In 4QFY21, SKP had a 37.6% drop in sales and a 30.3 percent drop in core net profit on a year-over-year basis. This was mostly due to I a precautionary shutdown of its Johor Bahru operations from January 16 to January 29, 2021 to conduct Covid-19 screening of its personnel, and ii) a seasonally poorer quarter due to fewer working days and Chinese New Year holidays. Despite this, EBITDA margins increased by 1.3 percentage points year over year, owing to a larger contribution from its PCBA businesses.
During the lockdown, productivity is unlikely to suffer a significant drop.
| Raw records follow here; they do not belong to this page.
(** * visitor.h: the visitor and acyclic visitor templates, cloning and printing

    A shallow embedding of [visitor.h].  Template instantiation is modelled
    by ordinary parameters: a type argument [S] or [T] is a [qtype] (a class
    name with an optional top-level [const]), a pack [T...] is a list of
    them.  Objects live in a store indexed by address, so that "the same
    object" is address equality; every object records its dynamic type, the
    value [typeid( *this )] yields. *)

From stdpp Require Import gmap strings list.

Local Open Scope string_scope.
Local Open Scope list_scope.

(** ** Types and objects *)

Definition class := string.
Definition addr := nat.

(** A template type argument: [S] or [const S]. *)
Record qtype := QT { q_const : bool; q_class : class }.

#[global] Instance qtype_eq_dec : EqDecision qtype.
Proof. solve_decision. Defined.

(** [const T] as formed in [Visitor<const T...>]; a second [const] is absorbed. *)
Definition add_const (q : qtype) : qtype := QT true (q_class q).

(** [typeid] ignores top-level cv-qualifiers: [typeid(const S) == typeid(S)]. *)
Definition typeid_type (q : qtype) : class := q_class q.

(** [Visitor<T...>::ConstVisitor] is [Visitor<const T...>] (line 17), and
    likewise for [AcyclicVisitor] (line 94). *)
Definition ConstVisitor (Ts : list qtype) : list qtype := add_const <$> Ts.

Record object (value : Type) := Obj { o_dyn : class; o_val : value }.
Arguments Obj {value} _ _.
Arguments o_dyn {value} _.
Arguments o_val {value} _.

(** ** Outcomes *)

(** How a call of the library ends.  [Abort] is a failed [assert];
    [Undefined] is undefined behaviour (a cast to a type the object does not
    have, a dangling reference); [Raised] is an exception leaving user code
    (a [visit] overrider or a functor); [Rejected] stands for a program this
    header does not cover: one the compiler refuses (a [static_cast] to a
    class that is no base), or a call that leaves the header through a
    user-written overrider. *)
Inductive result (A : Type) : Type :=
  | Ok (a : A)
  | Abort
  | Undefined
  | Raised
  | Rejected.
Arguments Ok {A} a.
Arguments Abort {A}.
Arguments Undefined {A}.
Arguments Raised {A}.
Arguments Rejected {A}.

(** The entry points the library itself invokes, in order (ghost state). *)
Inductive call := CVisit (q : qtype) (a : addr).

Section Library.

Context {value : Type}.

(** The store of variant objects. *)
Abbreviation store := (gmap addr (object value)).

(** The state a call runs in: the objects, the log of [visit] calls, and
    the caller's data [U] that the visitor at hand refers to (its functor,
    an output stream, a result slot). *)
Record state (U : Type) := State {
  st_objs : store;
  st_calls : list call;
  st_user : U }.
Arguments State {U} _ _ _.
Arguments st_objs {U} _.
Arguments st_calls {U} _.
Arguments st_user {U} _.

Definition M (U A : Type) : Type := state U -> result (A * state U).

Definition ret {U A} (a : A) : M U A := fun σ => Ok (a, σ).

Definition bind {U A B} (m : M U A) (k : A -> M U B) : M U B :=
  fun σ =>
    match m σ with
    | Ok (a, σ') => k a σ'
    | Abort => Abort
    | Undefined => Undefined
    | Raised => Raised
    | Rejected => Rejected
    end.

Definition fail {U A} (r : result (A * state U)) : M U A := fun _ => r.

Notation "'let*' x ':=' m 'in' k" := (bind m (fun x => k))
  (at level 10, x name, m at level 100, k at level 200, only parsing).
Notation "m ';;' k" := (bind m (fun _ => k))
  (at level 100, k at level 200, right associativity, only parsing).

(** ** The user's program *)

(** What the header takes from the program that includes it. *)
Record program (OutputStream : Type) := Program {
  (** [NDEBUG] is defined: [assert] expands to nothing. *)
  ndebug : bool;
  (** all proper base classes of a class *)
  bases_of : class -> list class;
  (** the [S] of the [Visitor<T...>::Visitable<S>] whose [accept] is the
      final overrider in a class, if the class has one *)
  visitable_of : class -> option qtype;
  (** the same for [AcyclicVisitable<S>] and [tryAccept], [tryAcceptConst] *)
  acyclic_visitable_of : class -> option qtype;
  (** the copy constructor [T(const T &)], on the value of the source *)
  copy_ctor : class -> value -> value;
  (** [os << t] for [t] of type [const T &] *)
  stream_insert : OutputStream -> class -> value -> OutputStream }.
Arguments ndebug {OutputStream} _.
Arguments bases_of {OutputStream} _ _.
Arguments visitable_of {OutputStream} _ _.
Arguments acyclic_visitable_of {OutputStream} _ _.
Arguments copy_ctor {OutputStream} _ _ _.
Arguments stream_insert {OutputStream} _ _ _ _.

(** A user-written body (a [visit] overrider, a functor's [operator()]):
    it receives the address of its argument and works on the objects and
    on the caller's data; [None] is an exception. *)
Definition body (U : Type) : Type := addr -> store -> U -> option (store * U).

(** A visitor object: [v_entry v q] is the final overrider of [visit(q &)]
    when the visitor's class has the base [Visitor<q>] (for an acyclic
    visitor [AcyclicVisitor<q>]), and [None] when it has no such base. *)
Record visitor (U : Type) := Visitor { v_entry : qtype -> option (body U) }.
Arguments Visitor {U} _.
Arguments v_entry {U} _ _.

(** [Impl<F>] of [Visitor<T...>] (lines 19-31) and of [AcyclicVisitor<T...>]
    (lines 96-108): for every [T] of the pack, [visit(T & t)] is
    [getFunctor()(t)] (lines 75, 125).  The functor [f] is an overload set
    indexed by the argument type. *)
Definition Impl {U} (Ts : list qtype) (f : qtype -> body U) : visitor U :=
  Visitor (fun q => if decide (q ∈ Ts) then Some (f q) else None).

(** [makeImpl] (lines 33-37, 110-114). *)
Definition makeImpl {U} (Ts : list qtype) (f : qtype -> body U) : visitor U :=
  Impl Ts f.

Section Dispatch.

Context {OutputStream U : Type} (P : program OutputStream).

(** The virtual call [e.visit(t)], logged. *)
Definition call_visit (e : body U) (q : qtype) (t : addr) : M U unit :=
  fun σ =>
    match e t (st_objs σ) (st_user σ) with
    | Some (objs, u) => Ok (tt, State objs (st_calls σ ++ [CVisit q t]) u)
    | None => Raised
    end.

(** [typeid( *this )] *)
Definition typeid_this (this : addr) : M U class :=
  fun σ =>
    match st_objs σ !! this with
    | Some o => Ok (o_dyn o, σ)
    | None => Undefined
    end.

(** [assert(c)] *)
Definition assert (c : bool) : M U unit :=
  if ndebug P || c then ret tt else fail Abort.

(** An object of dynamic type [d] has a subobject of class [c]. *)
Definition is_a (d c : class) : bool :=
  bool_decide (d = c) || bool_decide (c ∈ bases_of P d).

(** [static_cast<S &>( *this )]: the same object, seen as an [S]; undefined
    when the object is no [S]. *)
Definition static_cast_this (S : qtype) (this : addr) : M U addr :=
  let* d := typeid_this this in
  if is_a d (q_class S) then ret this else fail Undefined.

(** [static_cast<Visitor<S> &>(v)]: an upcast, refused by the compiler
    when [Visitor<S>] is no base of the visitor. *)
Definition static_cast_visitor (v : visitor U) (S : qtype) : M U (body U) :=
  match v_entry v S with
  | Some e => ret e
  | None => fail Rejected
  end.

(** [Visitable<S>::accept( Visitor & v )], lines 49-54. *)
Definition accept (S : qtype) (v : visitor U) (this : addr) : M U unit :=
  let* d := typeid_this this in
  assert (bool_decide (d = typeid_type S)) ;;
  let* e := static_cast_visitor v S in
  let* t := static_cast_this S this in
  call_visit e S t.

(** [Visitable<S>::accept( ConstVisitor & v ) const], lines 56-61. *)
Definition accept_const (S : qtype) (v : visitor U) (this : addr) : M U unit :=
  let* d := typeid_this this in
  assert (bool_decide (d = typeid_type (add_const S))) ;;
  let* e := static_cast_visitor v (add_const S) in
  let* t := static_cast_this (add_const S) this in
  call_visit e (add_const S) t.

(** [dynamic_cast<AcyclicVisitor<S>*>(&v)]: null when the visitor has no
    such base. *)
Definition dynamic_cast_visitor (v : visitor U) (S : qtype) : option (body U) :=
  v_entry v S.

(** [AcyclicVisitable<S>::tryAccept], lines 141-150. *)
Definition tryAccept (S : qtype) (v : visitor U) (this : addr) : M U bool :=
  match dynamic_cast_visitor v S with
  | Some pv =>
      let* t := static_cast_this S this in
      call_visit pv S t ;;
      ret true
  | None => ret false
  end.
While the nationwide lockdown, which will take effect on June 1, 2021, will force SKP to operate at a maximum of 60% of its workforce capacity, we believe the productivity loss will be minimal because we believe SKP will be able to optimize its shifts to cater to higher demand product lines during the two-week period. We gather that SKP stocked up on inventory in 4QFY21 to offset the risk of supply shortages from suppliers, and that inventory value was 16 percent higher on a year-over-year basis.
On housekeeping considerations, we make minor adjustments to our FY22-23F predictions and introduce FY24F predictions. We keep our Add call on the stock, but with a slightly revised TP of
2.18 RM This is still based on the 19x CY22F P/E, which is +1 standard deviation over its 5-year mean P/E. The premium is intended to reflect the company’s solid order flow outlook as well as the possibility of further margin improvement from larger contributions from its PCBA activities.
New product model wins from a key customer and better-than-expected profitability are two important re-rating catalysts.
A sudden slowdown in order flows from its important customer, a lengthy period of lockdowns and reduced staff capacity, and greater operational costs are all potential downside concerns.